Because to move away from traditional set notions of copyright, which has a particular relationship between culture production and ownership is not to do away with some of the larger other questions. And Patricia Williams says,'The task... is not to discard rights, but to see through or past them so that they reflect a larger definition of privacy, and of property; so that privacy is turned from exclusion based on self regard into regard for another's fragile mysterious autonomy; and so that property retains it's ancient connotation, of being a reflection of that part of the self, which by virtue of it's very externalization is universal. The task is to expand private property rights into a conception of civil rights and into the right to expect civility from others.'
The slide reads: Archival Fever as an Antidote to the Delirium of Copyright
The Ethics of Care and Responsibility that marks the Collector and the Archivist's relationship to the words, songs, poems and memories of others
Returning Ethics to the Copyright Debate and moving from Property to Propriety
The figure of the archivist as standing between two domains; as a trustee of the information that he collects and at the same time, committed to a larger idea of public knowledge
From Owning a work to Owning up to a work
The Etymology of Own/ Owe and its implications for IP and for archiving
So thank you for your patience for this very long presentation(applause from audience). And if we have the time or the energy to have a discussion I'd rather have it as a open house... everyone.
Background sounds (Audience talking and laughing)

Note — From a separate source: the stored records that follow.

(* ===== verification/System.v ===== *)
(** * The module as a whole

    The entry points that programs, userspace and the workqueue can run once
    the module is loaded, the states reachable by any sequence of them, and
    the invariants of the log, the containers, securityfs and the policy store
    over all of these states. *)

From S2P Require Import Prelude CString Types Kernel Sample Pattern Snapshot Wire KfuncBuffer HashUtils Tpm PolicyMap Merkle MerkleSpec MerkleInv PolicyNamespace PolicyManager PolicySpec PolicyInv PolicyLog PolicyBind PolicyAudit Container ContainerSpec ContainerRules ContainerInv Kfuncs KfuncsInv KfuncsSpec Lifecycle LifecycleSpec Requests Frame.

(** One call from outside. *)
Inductive entry : Type :=
  | Measure (r : bpfima_measurement_request)
  | GetOrCreate (id : bytes)
  | ContainerExists (id : bytes)
  | LeafHash (id buf : bytes)
  | PcrValue (buf : bytes) (size : Z)
  | BindMap (fd : Z)
  | Apply (q : bpfima_policy_request)
  | UpdateField (id : option bytes) (field : bytes) (value : Z)
  | Resolve (context : bpfima_policy_context)
  | MeasurementCount (id : bytes)
  | Request (q : request)
  | Worker.

Section System.
Context {E : KernelEnv}.

Definition run_entry (e : entry) : K unit :=
  match e with
  | Measure r => bpfima_measurement_extend (Some r) SIZEOF_MEASUREMENT_REQUEST;; ret tt
  | GetOrCreate id => bpfima_container_get_or_create (Some id) (Z.of_nat (length id));; ret tt
  | ContainerExists id => bpfima_container_exists (Some id) (Z.of_nat (length id));; ret tt
  | LeafHash id buf =>
      bpfima_container_get_leaf_hash (Some id) (Z.of_nat (length id)) (Some buf) (Z.of_nat MERKLE_HASH_SIZE);; ret tt
  | PcrValue buf size => bpfima_tpm_get_pcr_value (Some buf) size;; ret tt
  | BindMap fd => bpfima_policy_bind_map fd;; ret tt
  | Apply q => bpfima_policy_apply (Some q);; ret tt
  | UpdateField id field value => bpfima_policy_update_field id (Some field) value;; ret tt
  | Resolve context => bpfima_policy_resolve_context context;; ret tt
  | MeasurementCount id => bpfima_container_get_measurement_count (Some id) (Z.of_nat (length id));; ret tt
  | Request q => run_request q;; ret tt
  | Worker => run_cleanup_wq
  end.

Which in certain science fiction context deals with the storage of personal memories and the havoc that happens for one of the chroniclers, or the person working as the archivist of other people's memories and he encounters his own. Similarly Eternal Sunshine...
NM: I know...
The slide reads: "The task . . . is not to discard rights, but to see through or past them so that they reflect a larger definition of privacy, and of property: so that privacy is turned from exclusion based on self-regard, into regard for another's fragile, mysterious autonomy; and so that property retains its ancient connotation of being a reflection of that part of the self which by virtue of its very externalization is universal. The task is to expand private property rights into a conception of civil rights, into the right to expect civility from others"
MD: You know Lawrence,after these two days of introduction where we stand now. Of course you also reinvented the archivist _______but when you talk about Cinémathèque, I think that is where we stand because we are talking about output we are talking about opening up the archive. Collection is one part that we are more or less comfortable with as we were talking about the whole romantic notion involved in this, especially in this post capitalist market scenario.But I think that now we stand upon... because you have not talked much about opening up the archive and the politics of that, and the problematics of that. Because this is more...except Cinémathèque most of the examples were about collections, about archiving but not opening up the archive.

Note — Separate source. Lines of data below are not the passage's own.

(** ** Interleavings *)

Record cstate := CState { cs_kernel : kstate; cs_threads : list phase }.

Section Interleaving.
Context {E : KernelEnv}.

(** The number of processes bounds the references that can be held at once. *)
Definition max_threads : Z := INT_MAX - 2.

Inductive cstep : cstate -> cstate -> Prop :=
  | c_call s ps r :
      wf_measurement r -> Z.of_nat (length ps) < max_threads -> cstep (CState s ps) (CState s (ps ++ [Requested r]))
  | c_advance s ps i p p' s' :
      ps !! i = Some p -> advance p s = Some (p', s') -> cstep (CState s ps) (CState s' (<[i := p']> ps))
  | c_entry s ps e s' :
      entry_ok e s -> run_entry e s = Some (tt, s') -> cstep (CState s ps) (CState s' ps).

Inductive csteps : cstate -> cstate -> Prop :=
  | csteps_nil st : csteps st st
  | csteps_cons st1 st2 st3 : cstep st1 st2 -> csteps st2 st3 -> csteps st1 st3.

(** The reference that an invocation holds. *)
Definition refs_of (p : phase) : list nat :=
  match p with Holding _ _ _ c | Measured _ c _ => [c] | _ => [] end.

Definition held_refs (ps : list phase) : list nat := flat_map refs_of ps.

(** What a request records: its digest and its container. *)
Definition recorded_pair (r : bpfima_measurement_request) : bytes * bytes :=
  (sha256 (measurement_payload r), cstr (effective_ns r)).

Definition accepted (r q : bpfima_measurement_request) (h : bytes) : Prop :=
  wf_measurement r /\ measurement_valid r /\ q = terminate_data r /\ h = sha256 (measurement_payload r).

(** A published node with this identifier. *)
Definition node_at (c : nat) (ns : bytes) : list_inv.
Proof.
  refine (ListInv (fun d id _ => d = c -> cstr id = cstr ns) (fun d => d = c) (fun d => d = c) _). by intros d id Hd ?.
Defined.

Definition phase_ok (s : kstate) (p : phase) : Prop :=
  match p with
  | Requested r => wf_measurement r
  | Hashed r q h | Creating r q h => accepted r q h
  | Holding r q h c => accepted r q h /\ lists_ok (node_at c (effective_ns r)) s
  | Measured r c rc => rc <= 1 /\ (0 <= rc -> recorded_pair r ∈ seen s)
  | Finished r rc => rc <= 0 /\ (rc = 0 -> recorded_pair r ∈ seen s)
  end.

Record threads_inv (pcr : bytes) (vs : list bytes) (st : cstate) : Prop := ThreadsInv {
  th_sys : sys_inv_with (held_refs (cs_threads st)) pcr vs (cs_kernel st);
  th_phases : Forall (phase_ok (cs_kernel st)) (cs_threads st);
  th_bound : Z.of_nat (length (cs_threads st)) <= max_threads;
}.

(** What every step leaves to the other invocations. *)
Definition stays (s s' : kstate) : Prop :=
  seen s ⊆ seen s' /\ forall c ns, lists_ok (node_at c ns) s -> lists_ok (node_at c ns) s'.

Lemma phase_stays s s' p : stays s s' -> phase_ok s p -> phase_ok s' p.
Proof.
  intros [Hs Hl]. destruct p as [r|r q h|r q h|r q h c|r c rc|r rc]; cbn; try done.
  - intros [Ha Hn]. split; [done|by apply Hl].
  - intros [Hrc Hin]. split; [done|]. intros H. by apply Hs, Hin.
  - intros [Hrc Hin]. split; [done|]. intros H. by apply Hs, Hin.
Qed.

Lemma refs_bounded ps : Z.of_nat (length ps) <= max_threads -> held_bound (held_refs ps).
Proof.
  intros H. assert (Hl : (length (held_refs ps) <= length ps)%nat).
  { unfold held_refs. clear H. induction ps as [|p ps IH]; [done|]. cbn [flat_map]. rewrite length_app.
    cbn [length]. destruct p; cbn [refs_of length]; lia. }
  unfold held_bound, max_threads in *. lia.
Qed.

Lemma held_refs_split (ps : list phase) i p p' :
  ps !! i = Some p -> exists rest, held_refs ps ≡ₚ refs_of p ++ rest /\ held_refs (<[i := p']> ps) ≡ₚ refs_of p' ++ rest.
Proof.
  intros Hi. exists (held_refs (take i ps) ++ held_refs (drop (S i) ps)). unfold held_refs.
  rewrite <- (take_drop_middle ps i p Hi) at 1. rewrite insert_take_drop by (by eapply lookup_lt_Some).
  rewrite !flat_map_app. cbn [flat_map]. split.
  - rewrite !app_assoc. f_equiv. apply Permutation_app_comm.
  - rewrite !app_assoc. f_equiv. apply Permutation_app_comm.
Qed.

Context {L : KernelLaws E}.

Lemma wp_stays {A} (m : K A) Q s :
  keeps m -> (forall c ns, yields (node_at c ns) m anything) -> wp m Q s -> wp m (fun a s' => stays s s' /\ Q a s') s.
Proof.
  intros Hk Hy Hw. unfold wp in *. specialize (Hk s). destruct (m s) as [[a s']|] eqn:Em; [|done].
  split; [|done]. split; [apply Hk|]. intros c ns Hl. specialize (Hy c ns s Hl). rewrite Em in Hy. apply Hy.
Qed.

LL: I thought it was implicit for me because the first half was actually a mapping of the entire problem of private property.
MD: But I'm wondering that what are the proactive strategies that we need to evolve, inorder to put the public archive into the public domain. Because now the public is also interested only in the private domain, I mean everybody is into the market format. So it needs very proactive strategies and theories...
LL: Which is what our project archive is.(laughter)
MD: No I'm also thinking aloud that what do we start now at the end of it.
NP: From... just a couple of things and they are all random, they are somewhere linked I think, I'll just have to think out loud. To me this is about attitudes
to archiving as you put it, but for me it's also a very... almost like a fine balance, a very delicate balance towards archiving.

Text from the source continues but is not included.